Since the 1980s, the social structure of Aiazo became different and as some people returned from the emigration, they built new houses. By this time the Asociación de Veciños de Aiazo, (lately Asociación de Veciños Os Pasos de Aiazo) –a neighborhood association became very important. This group of people improved Aiazo social life in an extraordinary way. A historic day in Aiazo is 23 July, since in this day of 1994 the Os Pasos de Aiazo recreational area was set up by this association. Os Pasos became so important that Aiazo celebrated different events by using this space, highlighting the Festa dos Pasos (Os Pasos Festival), since 1994, or the Ruta de Senderismo day (a hiking event) since 1998. In January 2005 Aiazo celebrated the first edition of the Festa da Merenda (Merenda Festival), devised by some influential women in the neighborhood association, that quickly became the most important gastronomic festival in Frades and one of the most important in all Galicia, exceeding 8,000 visitors at the 2015 edition.

==Tourism==
Aiazo has three interesting places for visitors:
- A dolmen found in the 1990s, demolished and placed in the Trasgaltar woods. Its destruction and abandonment was denounced by some collectives like the Associaçom Cultural Obradoiro da História, who reported the importance of the archeological site to the community.
- A hiking route next to the Tambre river, communicated with other Frades villages.
- A recreational area next to the Tambre River, very popular during the summer. Called Os Pasos was set up in 1994. Aiazo celebrates a festival every year in commemoration of its establishment.
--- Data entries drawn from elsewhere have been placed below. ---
Lemma wp_add_subscription_ok sub w :
  registry_ok w -> sub_live w sub -> sub ∉ c_all_subscriptions (w_controller w) ->
  wp (controller_add_subscription sub)
     (fun _ w' => registry_ok w' /\
        c_all_subscriptions (w_controller w') = c_all_subscriptions (w_controller w) ++ [sub]) w.
Proof.
  intros Hok Hlive Hnot. destruct Hlive as (s0 & Hs0 & Ht).
  unfold controller_add_subscription, subscription_ref. wp_one. wp_one. wp_one.
  wp_one. wp_one. wp_one.
  set (s := s0 <| sub_ref_count ::= Z.succ |>).
  set (subs := c_all_subscriptions (w_controller w) ++ [sub]).
  set (w1 := with_sub sub s subs w).
  match goal with |- wp _ _ ?w' => change w' with w1 end.
  assert (w_subs w1 !! sub = Some s) as Hs by (cbn; apply lookup_insert_eq).
  assert (registry_ok w1) as Hok1.
  { apply (with_sub_ok sub s0); try done.
    - apply NoDup_app. split_and!; [apply Hok| |apply NoDup_singleton].
      intros y Hy ->%list_elem_of_singleton. done.
    - intros y [Hy| ->%list_elem_of_singleton]%elem_of_app; [by apply Hok|]. by exists s0.
    - intros. apply elem_of_app. by left. }
  assert (loop_ok sub s (c_nodes (w_controller w)) subs w1) as Hloop.
  { split_and!; try done. apply elem_of_app. right. left. }
  assert (forall p, lacks w1 p sub) as Hlacks by (intros p; by apply (lacks_not_registered w p)).
  wp_one. wp_one. destruct (subscription_has_node_wildcard s) eqn:Hw.
  - wp_one. wp_one. change (c_nodes (w_controller w1)) with (c_nodes (w_controller w)).
    apply (wp_foreach (fun rest w' => loop_ok sub s (c_nodes (w_controller w)) subs w' /\
      NoDup rest /\ (forall p, p ∈ rest -> p ∈ c_nodes (w_controller w) /\ lacks w' p sub))).
    + split_and!; [done|apply Hok|by eauto].
    + intros p rest w2 (Hl2 & [Hp Hnd]%NoDup_cons & Hrest).
      destruct (Hrest p) as [Hin Hlp]; [left|].
      eapply wp_mono; [apply (wp_subscribe_round p sub s); [done..|by left]|].
      cbn beta. intros _ w3 (Hl3 & Hkeep & _). split_and!; [done..|].
      intros q Hq. destruct (Hrest q) as [? ?]; [by right|]. split; [done|].
      apply Hkeep; [|done]. by intros ->.
    + intros w2 ((Hl2 & _ & _ & _ & Hall) & _). done.
  - wp_one. apply wp_controller_find_node; [apply Hok1|].
    intros [p|] _ Hfound; [|by apply wp_ret]. destruct Hfound as (n & Hp & Hname).
    eapply wp_mono; [apply (wp_subscribe_round p sub s); [done|apply Hp|done|]|].
    + intros n' Hn'. right. destruct Hp as [_ Hp], Hn' as [_ Hn']. congruence.
    + cbn beta. intros _ w2 ((? & _ & _ & _ & ?) & _). done.
Qed.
Since 1994 Os Pasos was improved until it became a symbol of identity for Aiazo and Frades people and an important leisure point for many people in the Santiago de Compostela urban area.

Other interesting places in Aiazo are the Peneda da Hedra, a cave where a shoemaker lived, or the different mills in the Maruzo river, some of them well preserved, like the Mestas mill.

==Economy==
Aiazo is a residential area characterized by the commuting to A Coruña, Santiago and other Galician towns such as Ordes. Agrarian activities in Aiazo are not as important as in other Frades areas, however A Pedra livestock is an exception here. Aiazo is the home of some SMEs of the service sector and of one of the biggest forestry companies in Spain named Eucalyptus Plus SL.

==Festivals and culture==
Aiazo celebrates many religious, cultural and gastronomic festivals. Highlights:
- Merenda Festival; gastronomic (Festa da Merenda). Every Holy Week, volunteer neighbors cook merendas, a typical Aiazo's pancake. People can taste it for free while enjoying traditional music and, in the evening, a band plays until dawn. This is the most important event in Aiazo and in the whole of Frades.
- San Pedro; religious annual party, celebrated in June.
- Os Pasos Festival; celebrated once a year, a Saturday near 23 July; Aiazo's neighbors hold a lunch.
- A Ruta; Every year in the first week of August, the Aiazo community goes hiking with other people to discover the Aiazo forests and then they enjoy a barbecue and popular games in Os Pasos.
- San Roque; an annual religious party celebrated in August.
- Magosto; fall gastronomic festival. Volunteer neighbors cook typical autumn products and people taste it for free in the Aiazo Civic Centre (placed in A Carballeira).

==Sarillo de Aiazo==
Sarillo de Aiazo is Aiazo's Galician folk music group. There are 20 musicians of various ages.